It’s an observation that I may have made about the research surrounding Autism, there is a “problem” and it’s been identified and acknowledged by a new article in Nature.
What is that problem well read ahead here.
Beware the creeping cracks of bias
http://www.nature.com/news/beware-the-creeping-cracks-of-bias-1.10600
Evidence is mounting that research is riddled with systematic errors. Left unchecked, this could erode public trust, warns Daniel Sarewitz.”
Alarming cracks are starting to penetrate deep into the scientific edifice. They threaten the status of science and its value to society. And they cannot be blamed on the usual suspects — inadequate funding, misconduct, political interference, an illiterate public. Their cause is bias, and the threat they pose goes to the heart of research.

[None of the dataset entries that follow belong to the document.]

(** C1, as stated, fails on the code.  A query whose length differs from
    that of a matching record's embedding makes [search] throw.
    [topK: 0] is taken for an absent [topK]: the result has 3 entries,
    not [min(0, 3)].  And embeddings whose squares overflow have the
    similarity [NaN], which no order of the results puts in
    non-increasing order. *)
Lemma search_claim_counterexample :
  @EmbeddingIndex.search Scenario.host [1]%float
    {| EmbeddingIndex.topK := Some 2%Z; EmbeddingIndex.filter := None |}
    (Scenario.index [Scenario.rec 1 1 [1; 0]%float] ["id"; "embedding"])
  = (Throw LengthMismatchError,
     Scenario.index [Scenario.rec 1 1 [1; 0]%float] ["id"; "embedding"])
  /\ (length (matching None
                (Scenario.index [Scenario.rec 1 1 [1; 0]%float; Scenario.rec 2 2 [0; 1]%float;
                                Scenario.rec 3 3 [1; 1]%float] ["id"; "embedding"])) = 3
      /\ exists results,
          (@EmbeddingIndex.search Scenario.host [1; 0]%float
             {| EmbeddingIndex.topK := Some 0%Z; EmbeddingIndex.filter := None |}
             (Scenario.index [Scenario.rec 1 1 [1; 0]%float; Scenario.rec 2 2 [0; 1]%float;
                             Scenario.rec 3 3 [1; 1]%float] ["id"; "embedding"])).1
          = Ok results
          /\ length results = 3)
  /\ ((@EmbeddingIndex.search Scenario.host [1e200]%float
         {| EmbeddingIndex.topK := Some 2%Z; EmbeddingIndex.filter := None |}
         (Scenario.index [Scenario.rec 1 1 [1e200]%float; Scenario.rec 2 2 [1]%float]
                        ["id"; "embedding"])).1
      = Ok [ {| EmbeddingIndex.similarity := nan;
                EmbeddingIndex.object := Scenario.rec 1 1 [1e200]%float |};
             {| EmbeddingIndex.similarity := 0%float;
                EmbeddingIndex.object := Scenario.rec 2 2 [1]%float |} ]
      /\ ~ non_increasing
            [ {| EmbeddingIndex.similarity := nan;
                 EmbeddingIndex.object := Scenario.rec 1 1 [1e200]%float |};
              {| EmbeddingIndex.similarity := 0%float;
                 EmbeddingIndex.object := Scenario.rec 2 2 [1]%float |} ]
      /\ ~ non_increasing
            [ {| EmbeddingIndex.similarity := 0%float;
                 EmbeddingIndex.object := Scenario.rec 2 2 [1]%float |};
              {| EmbeddingIndex.similarity := nan;
                 EmbeddingIndex.object := Scenario.rec 1 1 [1e200]%float |} ]).
Proof.
  split; [vm_compute; reflexivity|]. split.
  { split; [reflexivity|]. eexists. split; [vm_compute; reflexivity|reflexivity]. }
  split; [vm_compute; reflexivity|].
  split; intros Hsorted; apply Sorted_inv in Hsorted as [_ Hhd];
    apply HdRel_inv in Hhd; discriminate Hhd.
Qed.

(** * Further properties

    ** In memory *)

Ltac settle_cases :=
  unfold LengthMismatchError; repeat split; intros;
  repeat match goal with
         | H : _ /\ _ |- _ => destruct H
         | H : Throw _ = Throw _ |- _ => injection H as <-
         end;
  try done; try lia; eauto.

(** X1. [cosineSimilarity] throws in two cases only.  It throws
    "Vectors must have the same length" exactly when the lengths differ,
    and the [RangeError] of [toFixed] exactly when the lengths agree,
    neither magnitude is zero and the precision is outside 0..100. *)
Theorem cosineSimilarity_throws `{Builtins} (vecA vecB : list float) (precision : Z) :
  (cosineSimilarity vecA vecB precision = Throw LengthMismatchError
   <-> length vecA <> length vecB)
  /\ (cosineSimilarity vecA vecB precision = Throw RangeError
      <-> length vecA = length vecB
          /\ (magnitude vecA =? 0)%float = false
          /\ (magnitude vecB =? 0)%float = false
          /\ (precision < 0 \/ 100 < precision)%Z)
  /\ (forall e, cosineSimilarity vecA vecB precision = Throw e ->
                e = LengthMismatchError \/ e = RangeError).
Proof.
  unfold cosineSimilarity, JS.Number_toFixed.
  destruct (Nat.eqb_spec (length vecA) (length vecB)) as [Hlen|Hlen]; simpl;
    [|settle_cases].
  destruct (magnitude vecA =? 0)%float; simpl; [settle_cases|].
  destruct (magnitude vecB =? 0)%float; simpl; [settle_cases|].
  destruct (Z.ltb_spec precision 0) as [Hlow|Hlow]; simpl; [settle_cases|].
  destruct (Z.ltb_spec 100 precision) as [Hhigh|Hhigh]; simpl; settle_cases.
Qed.

Section Index.
Context `{Builtins}.
Import EmbeddingIndex.

Lemma forEach_validateAndAdd_keys (objs : list record) (s : t) :
  keys s <> [] -> keys (forEach validateAndAdd objs s).2 = keys s.
Proof.
  revert s. induction objs as [|obj objs IH]; intros s Hk; simpl; [done|].
  unfold bind. pose proof (run_keys (Add obj) s Hk) as Hadd. simpl in Hadd. unfold add in Hadd.
  destruct (validateAndAdd obj s) as [[[]|e] s']; simpl in *; [|done].
  rewrite IH; [done|]. by rewrite Hadd.
Qed.

Lemma Object_keys_valid (obj : record) :
  valid_embedding obj = true -> JS.Object_keys obj <> [].
Proof.
  intros Hvalid. destruct (valid_embedding_has _ Hvalid) as [v Hv].
  assert (Hin : "embedding" ∈ JS.Object_keys obj)
    by (apply elem_of_Object_keys, elem_of_dom; eauto).
  intros E. rewrite E in Hin. by apply not_elem_of_nil in Hin.
Qed.
End Index.
(** ** Hop Prober and Trace Controller: what is printed *)

Section Report.

Variable Getpid : Z.
Variable Marshal : Message -> list byte * option string.
Variable ParseMessage : Z -> list byte -> string + Message.
Variable LookupAddr : string -> list string * option string.
Variable ResolveIPAddr : string -> string -> Addr * option string.
Variable net : Z -> HopEnv.
Variable destination : Addr.

Local Abbreviation probe := (probeBytes Getpid Marshal).
Local Abbreviation exchange :=
  (fun ttl w => socketExchange ParseMessage net destination probe ttl AttemptsCount w).
Local Abbreviation ping' :=
  (ping Getpid Marshal ParseMessage LookupAddr net destination).
Local Abbreviation sweepLoop' :=
  (fun n => sweepLoop Getpid Marshal ParseMessage LookupAddr net n destination).
Local Abbreviation tracert' :=
  (tracert Getpid Marshal ParseMessage LookupAddr ResolveIPAddr net).
(** X3.  What one call does to a registered connection.  The call
    returns, or it is stuck in a [recv] on a silent peer.  It
    dispatches at most one message, removes at most once and sends at
    most one disconnect notice.  If the call returns and the
    connection is still registered afterwards, exactly one message was
    dispatched, nothing was removed or announced, and the registry
    holds the connection with the payload stored in it; if the
    connection is not registered afterwards, it was removed exactly
    once.  A disconnect notice is only ever sent when nothing was
    dispatched.  A call that is stuck has dispatched, removed and
    announced nothing and has left the registry as it was. *)
Theorem doProtocol_keeps_or_removes (s : State) (c : ConnectionInfo) :
  connections (connectionManager s) !! socket c = Some c ->
  let out := fst (doProtocol processMessage (Some c) s) in
  let s' := snd (doProtocol processMessage (Some c) s) in
  let evs := drop (length (trace s)) (trace s') in
  (out = Return tt \/ out = Blocks) /\
  trace s' = trace s ++ evs /\
  (count is_dispatch evs <= 1)%nat /\
  (count is_removal evs <= 1)%nat /\
  (count is_notice evs <= 1)%nat /\
  (out = Return tt -> registered (socket c) s' ->
   count is_dispatch evs = 1%nat /\
   count is_removal evs = 0%nat /\
   count is_notice evs = 0%nat /\
   exists d, connections (connectionManager s') !! socket c = Some (set_data d c)) /\
  (~ registered (socket c) s' ->
   out = Return tt /\ count (is_removal_of (socket c)) evs = 1%nat) /\
  (count is_notice evs = 1%nat -> count is_dispatch evs = 0%nat) /\
  (out = Blocks ->
   count is_dispatch evs = 0%nat /\
   count is_removal evs = 0%nat /\
   count is_notice evs = 0%nat /\
   connectionManager s' = connectionManager s).
Proof.
  intros Hreg out s' evs. subst out s' evs.
  unfold doProtocol, doProtocol_try. unfold_calls. cbn.
  run_paths.
  all: cbn; rewrite <- ?app_assoc; rewrite drop_app_length; cbn.
  all: rewrite ?bool_decide_true by reflexivity; cbn.
  all: split; [auto|]; split; [reflexivity|]; do 3 (split; [lia|]).
  all: split; [|split; [|split]].
  all: unfold registered; cbn.
  all: try solve [intros ?; first [reflexivity|discriminate]].
  all: try solve [intros _; repeat split].
  all: try solve [intros _ Hr; exfalso; rewrite ?cm_remove_lookup in Hr;
                  destruct Hr; discriminate].
  all: try solve [intros _ _; repeat split;
                  rewrite (proj1 (cm_store_held c _ _ Hreg)), lookup_insert_eq; eauto].
  all: try solve [intros Hr; exfalso; apply Hr;
                  rewrite ?(proj1 (cm_store_held c _ _ Hreg)), ?lookup_insert_eq; eauto].
Qed.
(** X25: linking before agreeing leaves the sender at the agreement. After
    a successful callback for a chat identity that had not agreed, with a
    snapshot file that can be written, and after any further operations
    during which the file is neither lost nor damaged, [/start] answers
    with the agreement, and a terms agreement for that chat identity fails
    with 500 "user.save is not a function"; neither changes anything. *)
Theorem link_before_agreement_blocks_agreement (up : Upstream) (reachable : bool)
    (now t t' : Z) (code id token : string) (profile : Profile) (w : World)
    (ops : list Op) :
  code ≠ "" → id ≠ "" →
  post_access_token up code = Returned (Some token) → token ≠ "" →
  get_github_user up token = Returned profile →
  writable w = true →
  (∀ d, db w !! id = Some d → isAgreed d = false) →
  forallb keeps_file ops = true →
  let w2 := run ops (snd (auth_github_callback up now (Some code) (Some id) w)) in
  bot_start reachable t id w2 = (Agreement, w2) ∧
  api_user_agree t' id w2
  = (RJson 500 (BFailure "user.save is not a function"), w2).
Proof.
  intros Hcode Hid Hpost Hne Hget Hw Hnot Hops. cbv zeta.
  assert (unagreed_in_both id
            (snd (auth_github_callback up now (Some code) (Some id) w))) as Hun.
  { rewrite (callback_run up now code id token profile w) by done. cbn [snd].
    set (d := link_data now (gh_id profile) token (gh_login profile)
                (default (schema_defaults now) (db w !! id))).
    assert (isAgreed d = false) as Hd.
    { unfold d. cbn. destruct (db w !! id) as [d0|] eqn:Hd0; [by apply Hnot|done]. }
    clearbody d. split.
    - intros d0. cbn [db log_call]. rewrite wrote_db. cbn [db set_db].
      rewrite lookup_insert_eq. by intros [= <-].
    - exists (mkUser id d). split; [|done]. cbn [file log_call].
      rewrite wrote_file by done. apply written_lookup. auto with keys. }
  destruct (run_keeps_unagreed ops _ id Hops Hun) as [_ (u & Hu & Hagreed)].
  split.
  - rewrite (bot_start_hit reachable t id _ _ Hu). cbn. by rewrite Hagreed.
  - by apply (api_user_agree_hit t' id _ _ Hu).
Qed.

Lemma link_before_agreement_blocks_agreement_witness :
  let ops := [OpListRepositories octocat 1 "42"; OpAgree 2 "42";
              OpCompleteAuthorization octocat 3 (Some "c1de") (Some "42");
              OpGetUser 4 "42"] in
  let w2 := run ops (snd (auth_github_callback octocat 0 (Some "c0de") (Some "42")
                            initial)) in
  bot_start true 5 "42" w2 = (Agreement, w2) ∧
  api_user_agree 6 "42" w2
  = (RJson 500 (BFailure "user.save is not a function"), w2).
Proof.
  apply (link_before_agreement_blocks_agreement octocat true 0 5 6 "c0de" "42"
           "gho_16C7e42F292c" (mkProfile 583231 "octocat") initial
           [OpListRepositories octocat 1 "42"; OpAgree 2 "42";
            OpCompleteAuthorization octocat 3 (Some "c1de") (Some "42");
            OpGetUser 4 "42"]);
    (discriminate || reflexivity).
Defined.
Lemma ensure_admin_secret_stored ns store_id creds w w1 :
  ensure_admin_secret cfg ns store_id w = (Ok creds, w1) →
  stored_credentials (w_secrets w1 !! (ns, ADMIN_SECRET_NAME cfg)) = Some creds.
Proof.
  unfold ensure_admin_secret. unfold bind at 1.
  set (rd := try_except _ _).
  assert (∀ r wr, rd w = (r, wr) →
            w_secrets wr = w_secrets w ∧
            ∀ c, r = Ok (Some c) →
                 stored_credentials (w_secrets w !! (ns, ADMIN_SECRET_NAME cfg)) = Some c)
    as Hrd.
  { intros r wr. subst rd.
    unfold try_except, read_namespaced_secret, bind, api, stored_credentials.
    destruct (head (w_faults w)) as [[[s rs t|t]|]|]; cbn.
    - destruct (negb _); intros [= <- <-]; done.
    - intros [= <- <-]; done.
    - destruct (w_secrets w !! _) as [data|]; cbn; [|intros [= <- <-]; done].
      destruct (data !! "username") as [u|]; [|intros [= <- <-]; done].
      destruct (data !! "password") as [p|]; [|intros [= <- <-]; done].
      destruct (Py.truthy u && Py.truthy p); intros [= <- <-]; (split; [done|]);
        intros c ?; by simplify_eq.
    - destruct (w_secrets w !! _) as [data|]; cbn; [|intros [= <- <-]; done].
      destruct (data !! "username") as [u|]; [|intros [= <- <-]; done].
      destruct (data !! "password") as [p|]; [|intros [= <- <-]; done].
      destruct (Py.truthy u && Py.truthy p); intros [= <- <-]; (split; [done|]);
        intros c ?; by simplify_eq. }
  destruct (rd w) as [[[c|]|e] wr]; destruct (Hrd _ _ eq_refl) as [Hsec Hc];
    clear Hrd; [| |done].
  { intros [= <- <-]. rewrite Hsec. by apply Hc. }
  clear Hc. unfold bind at 1.
  destruct (rand_password_run wr) as (password & wp & Hrun & Htruthy & Hsp & _).
  rewrite Hrun. unfold bind at 1.
  set (sd := <["username":="admin"]> _).
  assert (sd !! "username" = Some "admin") as Hu by (by subst sd; simplify_map_eq).
  assert (sd !! "password" = Some password) as Hp by (by subst sd; simplify_map_eq).
  clearbody sd.
  unfold try_except, create_namespaced_secret, patch_namespaced_secret, bind, api, ret.
  destruct (head (w_faults wp)) as [[[s rs t|t]|]|]; world_step.
  - destruct (negb _); world_step; [done|].
    match goal with |- context [head ?fs] => destruct (head fs) as [[[s' rs' t'|t']|]|] end;
      world_step; try done.
    all: destruct (w_secrets wp !! _) as [data|]; world_step; [|done].
    all: intros ?; simplify_eq; world_proj; rewrite (lookup_insert_eq (w_secrets wp)); unfold stored_credentials.
    all: rewrite (lookup_union_Some_l _ _ _ _ Hu), (lookup_union_Some_l _ _ _ _ Hp).
    all: by rewrite Htruthy.
  - done.
  - destruct (w_namespaces wp !! ns); world_step; [|done].
    destruct (w_secrets wp !! (ns, ADMIN_SECRET_NAME cfg)) as [data|] eqn:Hdata; world_step.
    + match goal with |- context [head ?fs] => destruct (head fs) as [[[s' rs' t'|t']|]|] end;
        world_step; try done.
      all: rewrite ?Hdata; world_step.
      all: intros ?; simplify_eq; world_proj; rewrite (lookup_insert_eq (w_secrets wp)); unfold stored_credentials.
      all: rewrite (lookup_union_Some_l _ _ _ _ Hu), (lookup_union_Some_l _ _ _ _ Hp).
      all: by rewrite Htruthy.
    + intros ?; simplify_eq; world_proj; rewrite (lookup_insert_eq (w_secrets wp)); unfold stored_credentials.
      by rewrite Hu, Hp, Htruthy.
  - destruct (w_namespaces wp !! ns); world_step; [|done].
    destruct (w_secrets wp !! (ns, ADMIN_SECRET_NAME cfg)) as [data|] eqn:Hdata; world_step.
    + match goal with |- context [head ?fs] => destruct (head fs) as [[[s' rs' t'|t']|]|] end;
        world_step; try done.
      all: rewrite ?Hdata; world_step.
      all: intros ?; simplify_eq; world_proj; rewrite (lookup_insert_eq (w_secrets wp)); unfold stored_credentials.
      all: rewrite (lookup_union_Some_l _ _ _ _ Hu), (lookup_union_Some_l _ _ _ _ Hp).
      all: by rewrite Htruthy.
    + intros ?; simplify_eq; world_proj; rewrite (lookup_insert_eq (w_secrets wp)); unfold stored_credentials.
      by rewrite Hu, Hp, Htruthy.
Qed.
(** What a run of [process_file] leaves in the file it writes to, and what
    it prints. *)
Definition file_content (evs : list event) : bytes :=
  flat_map (fun e => match e with WroteBytes b => b | _ => [] end) evs.

Definition printed (evs : list event) : list message :=
  flat_map (fun e => match e with Printed m => [m] | _ => [] end) evs.

Inductive dir_ctl : Type :=
| NextFile
| EndDir.

Section Directory.

Variable L : library.

(** The bounds handed to every call of [process_file]. *)
Variable fuel : nat.
Variable rounds : nat.

Variables sourcedir targetdir : string.

(** One pass of [for srcfile in src]; [srcfile] is the name of the entry
    and the bytes its decompressed stream gives, its [path] is
    [os.path.join(sourcedir, name)].  With [gz_output_file] set the target
    is written through [gzip]; its content here is what is written to the
    stream.  An exception leaving [process_file] would end the loop in the
    handler of [process_dir], with the [tfile] of this pass. *)
Definition process_srcfile (srcfile : string * bytes) (st : dir_state)
    : res dir_ctl * dir_state :=
  let srcname := fst srcfile in
  let srcpath := path_join sourcedir srcname in
  let tfile :=
    if gz_output_file then path_join targetdir (srcname ++ ".csv.gz")
    else path_join targetdir (srcname ++ ".csv") in
  match target_files st tfile with
  | Some _ =>
      (Ok NextFile,
       {| target_files := target_files st;
          console := console st ++ [SkippedExisting srcpath] |})
  | None =>
      let t := {| name := tfile; is_sys_stdout := false |} in
      let s := opened srcpath in
      let '(r, final) := process_file L fuel (snd srcfile) s srcpath t rounds in
      let files := write_file (target_files st) tfile
                              (file_content (emitted final)) in
      let said := console st ++ map FromFile (printed (emitted final)) in
      match r with
      | Ok _ => (Ok NextFile, {| target_files := files; console := said |})
      | Raise _ =>
          (Ok EndDir,
           {| target_files := remove_file files tfile;
              console := said ++ [DeletedIncomplete tfile] |})
      | OutOfFuel => (OutOfFuel, {| target_files := files; console := said |})
      end
  end.

(** [process_dir] over the entries [os.scandir(sourcedir)] yields.  The
    handler of its [try] statement also catches [KeyboardInterrupt] and the
    errors of the operating system, which have no counterpart here. *)
Fixpoint process_dir (src : list (string * bytes)) (st : dir_state)
    : res unit * dir_state :=
  match src with
  | [] => (Ok tt, st)
  | srcfile :: more =>
      match process_srcfile srcfile st with
      | (Ok NextFile, st') => process_dir more st'
      | (Ok EndDir, st') => (Ok tt, st')
      | (Raise x, st') => (Raise x, st')
      | (OutOfFuel, st') => (OutOfFuel, st')
      end
  end.

(** The target file [process_dir] computes for the entry [srcname]. *)
Definition target_of (srcname : string) : string :=
  path_join targetdir
            (srcname ++ (if gz_output_file then ".csv.gz" else ".csv")).

(** The stream [process_file] opens for the entry [srcname], and the file
    object [process_dir] opens for its target. *)
Definition source_stream (srcname : string) : reader :=
  opened (path_join sourcedir srcname).

Definition target_stream (srcname : string) : fileobj :=
  {| name := target_of srcname; is_sys_stdout := false |}.

End Directory.

(** * Vocabulary of the statements *)

(** ** Walks of [parse_tlc] *)

Section Walk.

Variable L : library.
Variable body : bytes.
Variables instream outstream : fileobj.

(** [tlc_walk P n st st']: the loop gets from [st] to [st'] through [n]
    fields whose ids all satisfy [P], none of which ends the walk. *)
Inductive tlc_walk (P : Z -> Prop) : nat -> tlc_locals -> tlc_locals -> Prop :=
| walk_here : forall st, tlc_walk P O st st
| walk_field : forall n st fieldid st1 st2 st3 e,
    decode_field body st = Ok (fieldid, st1) ->
    P fieldid ->
    act_on_field L instream outstream fieldid st1 = Ok (TlcNext st2, e) ->
    tlc_walk P n st2 st3 ->
    tlc_walk P (S n) st st3.

Definition any_field (fieldid : Z) : Prop := True.

Definition not_unzip_len (fieldid : Z) : Prop :=
  py_nth tlc_fields fieldid <> Ok "unzip-len"%string.

(** The error message of a [zbuf] field that cannot be decoded, as routed
    by [output_info]. *)
Definition undecodable_event : event :=
  let m := TlcUndecodable file_ptr_pos (name instream) in
  if is_sys_stdout outstream then Logged m else Printed m.

End Walk.

(** The field at the cursor of [st] is of category 1 and its length prefix
    reads below zero. *)
Definition negative_length_at (body : bytes) (st : tlc_locals) : Prop :=
  exists b0 l,
    py_index body (pointer st) = Ok b0 /\ Z.shiftr b0 4 = 1 /\
    unpack_h body (pointer st + 1 + 1) = Ok l /\ l < 0.

(** ** Markers, length tables and scans *)

(** The number of places at which [sep] occurs in [s]. *)
Fixpoint occurrences (sep s : bytes) : nat :=
  match s with
  | [] => O
  | _ :: s' => ((if starts_with sep s then 1 else 0) + occurrences sep s')%nat
  end.

(** What [tlc_entries] contributes for one piece of the payload. *)
Definition kept (raw_entry : bytes) : list bytes :=
  match tlc_entry raw_entry with
  | Some entry => [entry]
  | None => []
  end.

(** The length table of an lz4 record as the loop reads it: entry [k] is
    the big-endian integer in bytes [2k] and [2k+1] of [entrieslengths]. *)
Definition length_table (entrycount : Z) (entrieslengths : bytes) : list Z :=
  map (fun k => int_from_bytes_big
                  (py_slice entrieslengths (2 * Z.of_nat k)
                            (2 * Z.of_nat k + 2)))
      (seq 0 (Z.to_nat entrycount)).

Definition total (lengths : list Z) : Z := fold_right Z.add 0 lengths.

(** Consecutive slices of [buffer] of the given lengths. *)
Fixpoint chop (lengths : list Z) (buffer : bytes) : list bytes :=
  match lengths with
  | [] => []
  | l :: more =>
      firstn (Z.to_nat l) buffer :: chop more (skipn (Z.to_nat l) buffer)
  end.

(** [sep.join(pieces)]. *)
Fixpoint py_join (sep : bytes) (pieces : list bytes) : bytes :=
  match pieces with
  | [] => []
  | piece :: more =>
      match more with
      | [] => piece
      | _ :: _ => piece ++ sep ++ py_join sep more
      end
  end.

(** The [width] bytes of [body] at cursor [p]. *)
Definition bytes_at (body : bytes) (p width : Z) : bytes :=
  firstn (Z.to_nat width) (skipn (Z.to_nat p) body).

Bias is an inescapable element of research, especially in fields such as biomedicine that strive to isolate cause–effect relations in complex systems in which relevant variables and phenomena can never be fully identified or characterized. Yet if biases were random, then multiple studies ought to converge on truth. Evidence is mounting that biases are not random. A Comment in Nature in March reported that researchers at Amgen were able to confirm the results of only six of 53 ‘landmark studies’ in preclinical cancer research (C. G. Begley & L. M. Ellis Nature 483, 531–533; 2012). For more than a decade, and with increasing frequency, scientists and journalists have pointed out similar problems.